Thursday, January 12, 2012

Hunger

In Tolkien's Silmarillion -- the backstory mythology to the Lord of the Rings -- there is the tale of Ungoliant, one of the original "gods" who came to earth, and turned to evil.
"Melkor Calls Forth Ungoliant" by
renowned artist John Howe
Ungoliant took the form of an enormous black spider, and she began spinning & weaving webs to catch light. She hungered for light. She devoured & consumed it. Everywhere on earth that she roamed, she consumed. And yet her hunger grew, and grew. She even entered the Blessed Realm and devoured the very light of the Two Trees of Valinor, and cast darkness across the realm.

But she wasn't satisfied. Grown horrible in size & might, she kept on consuming -- loving light & hating it wherever she found it. Eventually, she holed up in dark mountains of the mortal world. There, she spun webs through the long years, and consumed, and darkness spread out in all directions.
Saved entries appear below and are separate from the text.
(** ** Enabling and disabling a device *)

(** A device the library built: its context exists, its buffer has room, its
    path ends in a name, its bus is a short word. *)
Definition device_ok (device : positive) (d : accfg_device) (c : accfg_ctx) (name : string)
    (h : heap) : Prop :=
  h_devices h !! device = Some d ∧ h_ctxs h !! d_ctx d = Some c ∧
  d_buf_len d = strlen (d_device_path d) + MAX_BUF_LEN ∧ d_buf_len d < 2 ^ 31 ∧
  after_last slash (d_device_path d) = Some name ∧ strlen name <= 1000 ∧
  strlen (d_bus_type_str d) <= 1000.

Section control.
Context {F : Type} `{KernelLaws F}.
Notation M := (prog (world F)).

Lemma wp_devname device d c name Q (w : world F) :
  device_ok device d c name (hp w) → Q name w → wp (accfg_device_get_devname device) Q w.
Proof.
  intros (Hd & _ & _ & _ & Hn & _) HQ. unfold accfg_device_get_devname, devpath_to_devname.
  apply wp_bind. eapply wp_deref; [done|]. by rewrite Hn.
Qed.

Lemma wp_strdup s (w : world F) :
  0 <= errno w →
  wp (strdup s) (λ r w', lib w' = lib w ∧ trace w' = trace w ∧ nfds w' = nfds w ∧
    match r with Some t => t = s ∧ errno w' = errno w | None => errno w' = ENOMEM end) w.
Proof.
  intros He. unfold wp, strdup, alloc. run. by destruct (k_alloc (fs w)) as [[] f].
Qed.

(** The bind file of the device's driver. *)
Definition device_bind_path (d : accfg_device) (c : accfg_ctx) : string :=
  "/sys/bus/" +:+ d_bus_type_str d +:+ "/drivers/" +:+
    (if c_compat c then d_bus_type_str d else "idxd") +:+ "/bind".

Definition device_unbind_path (d : accfg_device) (name : string) : string :=
  "/sys/bus/" +:+ d_bus_type_str d +:+ "/devices/" +:+ name +:+ "/driver/unbind".

(** C5: Enabling a device runs without undefined behaviour, changes no object but the saved error
    and leaks no descriptor; its result is 0 only when the device's name has been written to the
    bind file of its driver (the one of the bus on kernels without the idxd driver), and
    negative otherwise. *)
Theorem accfg_device_enable_spec device d c name (w : world F) :
  device_ok device d c name (hp w) → 0 <= errno w →
  wp (accfg_device_enable (Some device)) (λ rc w',
    objs w' = objs w ∧ nfds w' = nfds w ∧ rc <= 0 ∧
    (rc = 0 → ∃ n, trace w' = EvWrite (device_bind_path d c) name (KOk n) :: trace w ∧
       (strlen name <= n ∨ errno w = 0))) w.
Proof.
  intros Hok He. destruct (Hok) as (Hd & Hc & _ & _ & Hn & Hl1 & Hl2).
  unfold accfg_device_enable, accfg_device_control, device_control_path, IDXD_DRIVER.
  apply wp_bind, wp_bind. eapply wp_deref; [done|]. apply wp_bind, wp_bind.
  eapply wp_deref; [done|]. apply wp_ret. apply wp_bind.
  unfold get_driver_bind_path. apply wp_bind, wp_sprintf_buf.
  { rewrite !strlen_app. unfold print_s. simpl (default _ _). unfold PATH_MAX.
    change (strlen "/sys/bus/") with 9. change (strlen "/drivers/") with 9.
    change (strlen "/bind") with 5.
    destruct (c_compat c); [lia|]. change (strlen "idxd") with 4. lia. }
  apply wp_bind. eapply wp_mono, wp_strdup; [|done].
  intros [p|] w1 (Hl & Ht & Hf & Hr).
  - destruct Hr as [-> He1]. apply wp_ret, wp_ret.
    assert (device_ok device d c name (hp w1)) as Hok1 by (by rewrite (hp_lib _ _ Hl)).
    apply wp_bind. eapply wp_devname; [done|]. apply wp_bind.
    eapply wp_mono, write_attr_outcome; [|lia].
    intros rc w2 (Hl2' & Hn2 & [(Hrc & t & _)|(-> & f & n & Ht2 & Hcase & _)]).
    + destruct (Z.ltb_spec rc 0); [|lia]. apply wp_bind.
      eapply wp_mono, (wp_save None None None device w); [|by exists d, c|by etrans].
      intros _ w3 (Ho3 & Ht3 & Hn3). apply wp_ret.
      split; [rewrite Ho3; apply objs_lib; by etrans|]. split; [by rewrite Hn3, Hn2|]. lia.
    + apply wp_ret. split; [apply objs_lib; by etrans|]. split; [by rewrite Hn2|].
      split; [lia|]. intros _. exists n. rewrite <- Ht, <- He1. done.
  - unfold neg_errno, get_errno. apply wp_bind, wp_bind, wp_ret, wp_ret. simpl.
    rewrite Hr. unfold ENOMEM. simpl. apply wp_ret, wp_ret.
    split; [by apply objs_lib|]. split; [done|lia].
Qed.

Lemma run_clients device d c name clients data f2 (w : world F) :
  device_ok device d c name (hp w) →
  reads (d_device_path d +:+ "/clients") SYSFS_ATTR_SIZE (fs w) data f2 →
  decimal_text clients data → - 2 ^ 31 <= clients < 2 ^ 31 →
  ∃ w', accfg_device_get_clients (Some device) w = Done clients w' ∧
    errno w' = errno w ∧ lib w' = lib w ∧ trace w' = trace w ∧ nfds w' = nfds w ∧ fs w' = f2.
Proof.
  intros (Hd & _ & Hlen & Hmax & _) Hr Ht Hc.
  unfold accfg_device_get_clients, get_device, deref, must, gets, mbind, prog_bind.
  rewrite Hd. unfold mret, prog_ret.
  rewrite s32_id by (pose proof (strlen_nonneg (d_device_path d)); unfold MAX_BUF_LEN in *; lia).
  rewrite strlen_app. change (strlen "/clients") with 8.
  destruct (Z.leb_spec (d_buf_len d) (strlen (d_device_path d) + 8));
    [unfold MAX_BUF_LEN in *; lia|].
  pose proof (decimal_text_short clients data Ht ltac:(lia)) as Hs.
  destruct (read_attr_reads _ data w f2 Hr) as (w' & Hrun & Hf & He & Hl & Htr & Hn);
    [unfold SYSFS_ATTR_SIZE; lia|].
  rewrite Hrun. simpl. exists w'. by rewrite (decimal_text_atoi clients data Ht Hc).
Qed.

(** What an attempt to write [buf] to [path] does, in the state [f] of the system and with [errno]
    [e0], to the trace, and its result. *)
Definition write_outcome (path buf : string) (f : F) (e0 : Z) (w : world F) (rc : Z) (w' : world F) : Prop :=
  match k_open O_WRONLY path f with
  | (KErr e, _) => rc = - e ∧ trace w' = trace w
  | (KOk _, f1) =>
      let r := (k_write path buf f1).1 in
      trace w' = EvWrite path buf r :: trace w ∧
      rc = match r with KOk n => if n <? strlen buf then - e0 else 0 | KErr e => - e end
  end.

Lemma write_outcome_run path buf (w : world F) : 0 <= errno w →
  wp (__sysfs_write_attr path buf)
    (λ rc w', lib w' = lib w ∧ nfds w' = nfds w ∧ rc <= 0 ∧ write_outcome path buf (fs w) (errno w) w rc w') w.
Proof.
  intros He. unfold __sysfs_write_attr, write_outcome.
  destruct (run_write_attr path buf w) as (rc & w' & Hr & Hl & Hn & Hcase). unfold wp. rewrite Hr.
  split; [done|]. split; [done|]. destruct (k_open O_WRONLY path (fs w)) as [[[]|e] f] eqn:Ho.
  - destruct (k_write path buf f) as [[n|e] f'] eqn:Hw; simpl in *; destruct Hcase as (Ht & _ & _ & ->).
    + split; [case_match; lia|done].
    + apply k_write_errno in Hw. split; [lia|done].
  - apply k_open_errno in Ho. destruct Hcase as (-> & Ht & _). split; [lia|done].
Qed.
And she bred offspring, huge beasts of terror and evil. When her offspring grew of age, she mated with them, and hungered for them, and consumed them.

Eventually she had no more mates, and no more offspring. There was no more light, no more food. And yet her hunger still grew. Never satisfied, never fulfilled, always growing. Finally, in the end, sitting in absolute darkness and doubled over with hunger, she consumed herself.

The image above, linked from Inhabitat, was created three years ago by artist & filmmaker Chris Jordan of Midway Journey fame. It consists of 2.4 million individual scraps of plastic, all pulled from the Pacific Ocean. 2,400,000 is a significant number: it represented (at the time) how many pounds of plastic were estimated to be entering the oceans of the world every hour.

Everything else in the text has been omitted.